▶ **EXERCISE INPUTS**:
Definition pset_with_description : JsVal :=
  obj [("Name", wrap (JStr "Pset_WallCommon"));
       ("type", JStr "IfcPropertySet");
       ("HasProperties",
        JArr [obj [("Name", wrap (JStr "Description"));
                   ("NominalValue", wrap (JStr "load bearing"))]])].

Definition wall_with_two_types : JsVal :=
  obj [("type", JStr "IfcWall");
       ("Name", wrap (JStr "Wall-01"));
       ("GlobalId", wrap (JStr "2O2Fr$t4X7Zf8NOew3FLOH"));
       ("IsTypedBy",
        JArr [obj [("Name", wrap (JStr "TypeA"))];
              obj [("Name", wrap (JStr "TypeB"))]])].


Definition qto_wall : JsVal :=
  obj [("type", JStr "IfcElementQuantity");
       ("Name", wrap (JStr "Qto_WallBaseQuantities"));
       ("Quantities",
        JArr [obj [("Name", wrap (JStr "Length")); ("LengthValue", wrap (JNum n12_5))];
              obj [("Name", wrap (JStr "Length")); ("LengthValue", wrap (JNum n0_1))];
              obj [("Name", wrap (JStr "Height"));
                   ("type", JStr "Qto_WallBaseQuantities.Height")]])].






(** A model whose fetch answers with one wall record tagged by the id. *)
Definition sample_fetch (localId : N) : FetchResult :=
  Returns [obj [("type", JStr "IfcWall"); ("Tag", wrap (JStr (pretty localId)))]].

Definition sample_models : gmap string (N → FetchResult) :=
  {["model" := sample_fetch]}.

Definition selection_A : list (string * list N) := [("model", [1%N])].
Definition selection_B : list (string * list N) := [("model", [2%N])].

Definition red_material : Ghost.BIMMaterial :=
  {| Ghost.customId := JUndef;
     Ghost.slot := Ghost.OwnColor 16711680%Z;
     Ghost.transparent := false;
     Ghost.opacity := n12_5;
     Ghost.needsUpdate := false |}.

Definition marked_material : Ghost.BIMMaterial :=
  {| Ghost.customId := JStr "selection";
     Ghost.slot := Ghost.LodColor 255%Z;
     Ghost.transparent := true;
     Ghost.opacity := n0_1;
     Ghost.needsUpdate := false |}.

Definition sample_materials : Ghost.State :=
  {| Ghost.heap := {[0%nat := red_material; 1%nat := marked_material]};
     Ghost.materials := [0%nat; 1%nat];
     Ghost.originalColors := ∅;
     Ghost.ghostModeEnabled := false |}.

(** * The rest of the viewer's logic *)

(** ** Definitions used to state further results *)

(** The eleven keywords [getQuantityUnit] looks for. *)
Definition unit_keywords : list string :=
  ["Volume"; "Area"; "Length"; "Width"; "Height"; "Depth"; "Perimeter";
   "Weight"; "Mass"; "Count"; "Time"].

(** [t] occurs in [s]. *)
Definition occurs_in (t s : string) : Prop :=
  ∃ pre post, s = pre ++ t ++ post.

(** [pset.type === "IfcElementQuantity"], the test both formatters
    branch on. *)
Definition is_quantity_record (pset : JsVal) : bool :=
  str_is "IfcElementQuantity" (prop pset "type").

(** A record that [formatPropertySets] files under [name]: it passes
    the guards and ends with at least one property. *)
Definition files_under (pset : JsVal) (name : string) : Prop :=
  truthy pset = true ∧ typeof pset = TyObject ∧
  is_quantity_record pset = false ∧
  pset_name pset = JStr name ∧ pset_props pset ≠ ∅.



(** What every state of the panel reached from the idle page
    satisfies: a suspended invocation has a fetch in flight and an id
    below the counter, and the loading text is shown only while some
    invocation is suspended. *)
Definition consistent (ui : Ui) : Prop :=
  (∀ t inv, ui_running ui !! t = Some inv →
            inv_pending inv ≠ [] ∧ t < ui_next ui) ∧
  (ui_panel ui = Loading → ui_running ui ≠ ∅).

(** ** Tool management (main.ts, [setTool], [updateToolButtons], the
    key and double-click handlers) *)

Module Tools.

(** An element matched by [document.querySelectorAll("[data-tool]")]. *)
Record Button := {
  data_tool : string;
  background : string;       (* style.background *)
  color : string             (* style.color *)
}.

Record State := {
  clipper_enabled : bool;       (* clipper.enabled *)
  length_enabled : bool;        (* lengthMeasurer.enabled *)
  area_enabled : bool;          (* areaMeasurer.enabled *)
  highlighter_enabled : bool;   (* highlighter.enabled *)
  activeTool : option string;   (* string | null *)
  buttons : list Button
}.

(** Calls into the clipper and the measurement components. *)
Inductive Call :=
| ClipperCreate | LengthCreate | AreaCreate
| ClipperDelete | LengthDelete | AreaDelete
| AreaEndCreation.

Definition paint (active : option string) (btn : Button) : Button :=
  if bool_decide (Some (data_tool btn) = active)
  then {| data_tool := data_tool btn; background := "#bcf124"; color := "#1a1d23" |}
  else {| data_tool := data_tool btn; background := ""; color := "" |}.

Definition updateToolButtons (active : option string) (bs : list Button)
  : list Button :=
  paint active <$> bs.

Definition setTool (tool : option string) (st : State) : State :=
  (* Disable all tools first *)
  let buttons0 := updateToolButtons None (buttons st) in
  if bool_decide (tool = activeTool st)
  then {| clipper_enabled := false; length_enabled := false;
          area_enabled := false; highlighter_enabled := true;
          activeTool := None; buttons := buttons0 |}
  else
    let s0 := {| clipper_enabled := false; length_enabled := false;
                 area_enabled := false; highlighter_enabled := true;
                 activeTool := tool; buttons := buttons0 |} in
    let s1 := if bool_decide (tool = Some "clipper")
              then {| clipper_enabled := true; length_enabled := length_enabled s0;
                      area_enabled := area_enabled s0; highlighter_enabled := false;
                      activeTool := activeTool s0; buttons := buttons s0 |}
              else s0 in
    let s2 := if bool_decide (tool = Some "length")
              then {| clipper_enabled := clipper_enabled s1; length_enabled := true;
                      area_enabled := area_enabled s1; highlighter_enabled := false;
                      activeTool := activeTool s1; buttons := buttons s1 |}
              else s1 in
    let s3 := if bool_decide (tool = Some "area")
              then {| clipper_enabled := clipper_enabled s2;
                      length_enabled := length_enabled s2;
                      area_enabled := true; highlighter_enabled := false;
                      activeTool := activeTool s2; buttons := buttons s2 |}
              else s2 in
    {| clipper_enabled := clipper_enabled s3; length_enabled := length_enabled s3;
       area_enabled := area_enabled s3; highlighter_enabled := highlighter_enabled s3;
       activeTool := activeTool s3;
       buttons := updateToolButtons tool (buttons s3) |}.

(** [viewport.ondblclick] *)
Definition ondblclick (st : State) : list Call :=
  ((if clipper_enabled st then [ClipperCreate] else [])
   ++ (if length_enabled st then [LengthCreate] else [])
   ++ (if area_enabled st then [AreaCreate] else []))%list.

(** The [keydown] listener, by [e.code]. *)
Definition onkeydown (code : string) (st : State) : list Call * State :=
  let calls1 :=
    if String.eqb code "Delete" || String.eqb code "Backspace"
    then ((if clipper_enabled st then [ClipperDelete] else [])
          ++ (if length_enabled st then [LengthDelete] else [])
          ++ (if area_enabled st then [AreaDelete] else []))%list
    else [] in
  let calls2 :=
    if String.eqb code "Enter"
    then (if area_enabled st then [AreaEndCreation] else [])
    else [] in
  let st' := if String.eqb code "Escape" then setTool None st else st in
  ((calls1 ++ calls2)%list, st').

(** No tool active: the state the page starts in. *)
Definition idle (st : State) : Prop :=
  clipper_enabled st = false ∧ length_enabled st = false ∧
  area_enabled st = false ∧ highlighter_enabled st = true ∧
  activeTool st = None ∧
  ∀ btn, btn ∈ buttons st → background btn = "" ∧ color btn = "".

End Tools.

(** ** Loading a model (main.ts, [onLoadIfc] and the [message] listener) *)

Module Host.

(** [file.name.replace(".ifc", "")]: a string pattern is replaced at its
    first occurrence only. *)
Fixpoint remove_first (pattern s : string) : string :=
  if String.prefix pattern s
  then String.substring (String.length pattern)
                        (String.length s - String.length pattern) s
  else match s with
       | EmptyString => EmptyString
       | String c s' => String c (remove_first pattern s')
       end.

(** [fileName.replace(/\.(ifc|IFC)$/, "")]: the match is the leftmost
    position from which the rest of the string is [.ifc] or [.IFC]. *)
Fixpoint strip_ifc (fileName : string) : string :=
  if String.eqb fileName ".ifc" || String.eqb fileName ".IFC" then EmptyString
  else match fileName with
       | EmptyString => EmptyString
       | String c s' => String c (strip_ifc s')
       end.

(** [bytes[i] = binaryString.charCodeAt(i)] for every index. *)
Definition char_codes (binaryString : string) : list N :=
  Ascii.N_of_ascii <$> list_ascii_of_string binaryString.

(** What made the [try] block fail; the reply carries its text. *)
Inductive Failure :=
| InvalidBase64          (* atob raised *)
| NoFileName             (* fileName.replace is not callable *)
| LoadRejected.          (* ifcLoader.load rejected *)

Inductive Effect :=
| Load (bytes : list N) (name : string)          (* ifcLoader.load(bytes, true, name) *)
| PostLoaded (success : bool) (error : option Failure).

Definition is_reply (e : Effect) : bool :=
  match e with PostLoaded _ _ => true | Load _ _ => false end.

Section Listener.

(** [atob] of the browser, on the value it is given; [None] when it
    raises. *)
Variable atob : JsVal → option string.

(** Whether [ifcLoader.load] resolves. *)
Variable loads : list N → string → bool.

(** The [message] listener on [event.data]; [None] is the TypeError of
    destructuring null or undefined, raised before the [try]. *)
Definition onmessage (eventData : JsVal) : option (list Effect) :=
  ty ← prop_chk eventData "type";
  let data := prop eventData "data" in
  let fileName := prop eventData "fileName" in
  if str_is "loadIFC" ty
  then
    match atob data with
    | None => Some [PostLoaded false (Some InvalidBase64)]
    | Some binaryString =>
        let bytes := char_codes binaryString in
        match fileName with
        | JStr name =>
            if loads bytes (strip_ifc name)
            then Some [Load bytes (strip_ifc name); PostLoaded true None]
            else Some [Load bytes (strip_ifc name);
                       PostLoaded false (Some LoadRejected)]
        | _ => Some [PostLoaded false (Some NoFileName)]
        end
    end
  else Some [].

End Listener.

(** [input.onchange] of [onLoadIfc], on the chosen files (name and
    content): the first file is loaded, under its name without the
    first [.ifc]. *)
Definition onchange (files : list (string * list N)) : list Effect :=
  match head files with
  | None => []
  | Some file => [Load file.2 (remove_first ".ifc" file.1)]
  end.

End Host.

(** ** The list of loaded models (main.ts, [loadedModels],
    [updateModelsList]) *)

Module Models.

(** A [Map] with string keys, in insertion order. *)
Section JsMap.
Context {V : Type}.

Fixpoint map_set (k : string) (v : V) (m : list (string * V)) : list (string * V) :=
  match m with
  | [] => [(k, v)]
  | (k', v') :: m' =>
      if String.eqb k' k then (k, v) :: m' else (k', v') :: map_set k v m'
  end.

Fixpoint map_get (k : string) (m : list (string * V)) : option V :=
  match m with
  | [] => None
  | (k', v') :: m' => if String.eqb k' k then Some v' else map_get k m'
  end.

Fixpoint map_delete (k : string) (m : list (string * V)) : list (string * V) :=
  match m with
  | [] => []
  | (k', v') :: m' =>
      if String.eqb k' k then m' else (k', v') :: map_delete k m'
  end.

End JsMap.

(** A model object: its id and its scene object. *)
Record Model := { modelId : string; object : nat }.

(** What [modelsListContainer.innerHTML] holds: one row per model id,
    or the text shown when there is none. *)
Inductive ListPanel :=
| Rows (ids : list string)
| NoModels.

▶ **WHAT THE TASK REQUIRES**:
Look above for the line with "then Some [Load"; retype exactly that line, every line after it up to the line with "Fixpoint map_set (k", and that line too, nothing else.

▶ **RESPONSE BELOW**:
            then Some [Load bytes (strip_ifc name); PostLoaded true None]
            else Some [Load bytes (strip_ifc name);
                       PostLoaded false (Some LoadRejected)]
        | _ => Some [PostLoaded false (Some NoFileName)]
        end
    end
  else Some [].

End Listener.

(** [input.onchange] of [onLoadIfc], on the chosen files (name and
    content): the first file is loaded, under its name without the
    first [.ifc]. *)
Definition onchange (files : list (string * list N)) : list Effect :=
  match head files with
  | None => []
  | Some file => [Load file.2 (remove_first ".ifc" file.1)]
  end.

End Host.

(** ** The list of loaded models (main.ts, [loadedModels],
    [updateModelsList]) *)

Module Models.

(** A [Map] with string keys, in insertion order. *)
Section JsMap.
Context {V : Type}.

Fixpoint map_set (k : string) (v : V) (m : list (string * V)) : list (string * V) :=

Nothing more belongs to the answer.